Channing Division of Network Medicine, Department of Medicine, Brigham and Women's Hospital and Harvard Medical School, Boston, MA 02115, USA.
Department of Epidemiology, Harvard T.H. Chan School of Public Health, Boston, MA 02115, USA.



Bisphenol F (BPF) and bisphenol S (BPS) are increasingly used to substitute bisphenol A (BPA), a widespread environmental endocrine disruptor and putative obesogen. However, studies on effects of BPF and BPS on obesity in humans are lacking. We examined the associations of BPA, BPF, and BPS exposure with obesity in U.S. adults.
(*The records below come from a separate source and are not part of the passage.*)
(** X12: the gate creates a schema only when it is told that the schema is
    absent: a statement is executed only for a name that passed validation,
    after the existence query for that name has answered 0, and it is the
    CREATE statement for exactly that name; and the gate reports success
    exactly when the upstream was reachable and the schema either existed
    already or was created. *)
Theorem create_only_when_absent
        (config : Config) (name : bytes) (w w' : World)
        (r : option GateError) (ops : list AdminOp) :
  ensureDatabaseExists config name w = (r, w') ->
  trace w' = trace w ++ map EvAdmin ops ->
  let reply := adminReplies w (adminCalls w) in
  (forall statement,
      In (Exec statement) ops ->
      statement = createQuery name /\
      validateDatabaseName name = None /\
      existsCount reply = Some 0%Z /\
      In (QueryExists name) ops) /\
  (r = None <->
   validateDatabaseName name = None /\
   openFails reply = false /\ pingFails reply = false /\
   exists k, existsCount reply = Some k /\
             (k = 0%Z -> createFails reply = false)).
Proof.
  intros E T reply.
  destruct (validateDatabaseName name) as [why|] eqn:V.
  - destruct (ensureDatabaseExists_refused config name w) as [why' R];
      [congruence|].
    rewrite R in E. injection E as <- <-.
    assert (ops = []) as ->.
    { apply (admin_ops_unique (trace w)). now rewrite <- T, app_nil_r. }
    split; [intros statement []|].
    split; [discriminate | intros [H _]; discriminate H].
  - destruct (ensureDatabaseExists_run config name w V)
      as (r0 & ops0 & w0 & R & _ & _ & _ & _ & _ & T0 & Cases).
    rewrite R in E. injection E as <- <-.
    assert (ops = ops0) as ->
        by (apply (admin_ops_unique (trace w)); congruence).
    fold reply in Cases.
    destruct Cases as [(O & -> & ->) |
      (O & [(P & -> & ->) |
            (P & [(C & -> & ->) |
                  [(k & C & K & -> & ->) | (C & -> & Cr)]])])].
    + split.
      * intros statement [H | []]. discriminate H.
      * split; [discriminate | intros (_ & H & _); congruence].
    + split.
      * intros statement [H | [H | [H | []]]]; discriminate H.
      * split; [discriminate | intros (_ & _ & H & _); congruence].
    + split.
      * intros statement [H | [H | [H | [H | []]]]]; discriminate H.
      * split; [discriminate|].
        intros (_ & _ & _ & k & H & _). congruence.
    + split.
      * intros statement [H | [H | [H | [H | []]]]]; discriminate H.
      * split; [|reflexivity]. intros _. repeat split; try assumption.
        exists k. split; [assumption | intros H; contradiction].
    + split.
      * intros statement [H | [H | [H | [H | [H | []]]]]];
          try discriminate H.
        injection H as <-. repeat split; try assumption. simpl. auto.
      * destruct Cr as [(Cr & ->) | (Cr & ->)].
        -- split; [discriminate|].
           intros (_ & _ & _ & k & H & K). rewrite C in H.
           injection H as <-. specialize (K eq_refl). congruence.
        -- split; [|reflexivity]. intros _. repeat split; try assumption.
           exists 0%Z. auto.
Qed.

(** *** More on handleConnection *)

Lemma conn_Write_incoming (p q : Peer) (data : bytes) (w : World) :
  incoming (conn q (snd (conn_Write p data w))) = incoming (conn q w).
Proof.
  unfold conn_Write. destruct (writeFails (conn p w)); [destruct q; reflexivity|].
  destruct p, q; reflexivity.
Qed.

Lemma readFrom_inv (p : Peer) (timeout : Z) (w w' : World)
      (r : MySQLPacket + PacketError) :
  readFrom p timeout w = (r, w') ->
  trace w' = trace w /\
  readPacketWithTimeout (conn p w) timeout = (r, conn p w') /\
  forall q, q <> p -> conn q w' = conn q w.
Proof.
  unfold readFrom.
  destruct (readPacketWithTimeout (conn p w) timeout) as [r0 c].
  intros [= <- <-].
  split; [destruct p; reflexivity|].
  split; [destruct p; reflexivity|].
  intros q H. destruct p, q; solve [reflexivity | contradiction].
Qed.

(** The first half of the handshake, when it gets as far as the client's
    response. *)
Lemma greetingForwarded_ok (w w1 : World) (clientHandshake : MySQLPacket) :
  greetingForwarded w = (Some clientHandshake, w1) ->
  exists serverGreeting,
    wellFormed serverGreeting /\ wellFormed clientHandshake /\
    trace w1 = trace w ++ [EvDial; EvWrite Client (FullPacket serverGreeting)] /\
    concat (incoming (clientConn w)) =
      FullPacket clientHandshake ++ concat (incoming (clientConn w1)).
Proof.
  unfold greetingForwarded.
  destruct (dialFails (emit EvDial w)); [discriminate|].
  destruct (readFrom Upstream 0 (emit EvDial w)) as [[g|e] w2] eqn:R1;
    [|discriminate].
  apply readFrom_inv in R1 as (T1 & P1 & O1).
  unfold writePacket.
  pose proof (conn_Write_trace Client (FullPacket g) w2) as T2.
  pose proof (conn_Write_incoming Client Client (FullPacket g) w2) as I2.
  destruct (conn_Write Client (FullPacket g) w2) as [[|] w3];
    [discriminate|]. cbn [snd] in T2, I2.
  destruct (readFrom Client 0 w3) as [[hs|e] w4] eqn:R2; [|discriminate].
  apply readFrom_inv in R2 as (T3 & P3 & _).
  intros [= <- <-]. exists g.
  split; [now apply readPacket_wellFormed in P1|].
  split; [now apply readPacket_wellFormed in P3|].
  split.
  - rewrite T3, T2, T1. cbn [emit trace]. now rewrite <- app_assoc.
  - apply readPacket_consumes in P3 as (C & _). cbn [conn] in C, I2.
    rewrite <- C, I2.
    specialize (O1 Client ltac:(discriminate)). cbn [conn] in O1.
    now rewrite O1.
Qed.

(** The gate as [handshakeGated] calls it: not at all for an empty name. *)
Lemma handshake_gate_passed (config : Config) (name : bytes) (w w2 : World) :
  (if negb (eqb name []) then ensureDatabaseExists config name w
   else (None, w)) = (None, w2) ->
  exists ops,
    trace w2 = trace w ++ map EvAdmin ops /\
    clientConn w2 = clientConn w /\
    (name = [] /\ ops = [] \/
     name <> [] /\ validateDatabaseName name = None /\
     exists earlier, ops = earlier ++ [Close]).
Proof.
  destruct (eqb name []) eqn:N; cbn [negb].
  - apply eqb_eq in N. intros [= <-]. exists [].
    rewrite app_nil_r. auto.
  - intros E.
    assert (name <> []) as Hne
        by (intros ->; discriminate N).
    destruct (validateDatabaseName name) as [why|] eqn:V.
    + destruct (ensureDatabaseExists_refused config name w) as [why' R];
        [congruence|].
      rewrite R in E. discriminate.
    + destruct (ensureDatabaseExists_run config name w V)
        as (r0 & ops & w0 & R & C & _ & _ & _ & _ & T & Cases).
      rewrite R in E. injection E as -> ->.
      exists ops. split; [exact T|]. split; [exact C|]. right.
      split; [exact Hne|]. split; [reflexivity|].
      destruct Cases as [(_ & H & _) |
        (_ & [(_ & H & _) |
              (_ & [(_ & H & _) | [(k & _ & _ & _ & ->) | (_ & -> & _)]])])];
        try discriminate H.
      * now exists [SqlOpen; Ping; QueryExists name].
      * now exists [SqlOpen; Ping; QueryExists name; Exec (createQuery name)].
Qed.

(** The first half of the handshake again, with what it takes off the
    upstream's stream. *)
Lemma greetingForwarded_streams
      (w w1 : World) (clientHandshake : MySQLPacket) :
  greetingForwarded w = (Some clientHandshake, w1) ->
  exists serverGreeting,
    wellFormed serverGreeting /\ wellFormed clientHandshake /\
    trace w1 = trace w ++ [EvDial; EvWrite Client (FullPacket serverGreeting)] /\
    concat (incoming (clientConn w)) =
      FullPacket clientHandshake ++ concat (incoming (clientConn w1)) /\
    concat (incoming (mysqlConn w)) =
      FullPacket serverGreeting ++ concat (incoming (mysqlConn w1)).
Proof.
  unfold greetingForwarded.
  destruct (dialFails (emit EvDial w)); [discriminate|].
  destruct (readFrom Upstream 0 (emit EvDial w)) as [[g|e] w2] eqn:R1;
    [|discriminate].
  apply readFrom_inv in R1 as (T1 & P1 & O1).
  unfold writePacket.
  pose proof (conn_Write_trace Client (FullPacket g) w2) as T2.
  pose proof (conn_Write_incoming Client Client (FullPacket g) w2) as I2.
  pose proof (conn_Write_incoming Client Upstream (FullPacket g) w2) as J2.
  destruct (conn_Write Client (FullPacket g) w2) as [[|] w3];
    [discriminate|]. cbn [snd] in T2, I2, J2.
  destruct (readFrom Client 0 w3) as [[hs|e] w4] eqn:R2; [|discriminate].
  apply readFrom_inv in R2 as (T3 & P3 & O3).
  intros [= <- <-]. exists g.
  split; [now apply readPacket_wellFormed in P1|].
  split; [now apply readPacket_wellFormed in P3|].
  split; [|split].
  - rewrite T3, T2, T1. cbn [emit trace]. now rewrite <- app_assoc.
  - apply readPacket_consumes in P3 as (C & _). cbn [conn] in C, I2.
    rewrite <- C, I2.
    specialize (O1 Client ltac:(discriminate)). cbn [conn] in O1.
    now rewrite O1.
  - apply readPacket_consumes in P1 as (C & _).
    cbn [conn emit mysqlConn] in C, J2.
    specialize (O3 Upstream ltac:(discriminate)). cbn [conn] in O3.
    now rewrite C, O3, J2.
Qed.

(** The gate as [handshakeGated] calls it leaves the upstream's connection
    alone, whatever it returns. *)
Lemma handshake_gate_upstream
      (config : Config) (name : bytes) (w w2 : World)
      (r : option GateError) :
  (if negb (eqb name []) then ensureDatabaseExists config name w
   else (None, w)) = (r, w2) ->
  mysqlConn w2 = mysqlConn w.
Proof.
  destruct (negb (eqb name [])).
  - intros E. pose proof (ensureDatabaseExists_frame config name w) as F.
    rewrite E in F. cbn [snd] in F. tauto.
  - now intros [= _ <-].
Qed.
We included 1,521 participants aged 20 years or older from a cross-sectional study, the National Health and Nutrition Examination Survey 2013-2014. Urinary BPA, BPF, and BPS concentrations were measured using on-line solid phase extraction coupled to high performance liquid chromatography and tandem mass spectrometry. We used body mass index and waist circumference to define general obesity and abdominal obesity, respectively. We used logistic regression with sample weights to estimate the odds ratios (ORs) of obesity and 95% confidence intervals.


Higher BPA, BPF, and BPS concentrations were observed in obese adults than non-obese adults. After adjustment for demographic, socioeconomic, lifestyle factors, and urinary creatinine concentrations, BPA, but not BPF or BPS, was significantly associated with obesity. The OR of general obesity was 1.78 (1.10-2.89) comparing the highest with lowest quartile of BPA, 1.02 (0.70-1.47) for BPF, and 1.22 (0.81-1.83) for BPS. The corresponding OR for abdominal obesity was 1.55 (1.04-2.32) for BPA, 1.05 (0.68-1.63) for BPF, and 1.16 (0.72-1.88) for BPS.


Whereas there were significant associations of BPA exposure with general and abdominal obesity, BPF or BPS, at current exposure level, was not significantly associated with obesity in U.S. adults. Continued biomonitoring of these bisphenols in populations and further investigations on their health effects in humans are warranted.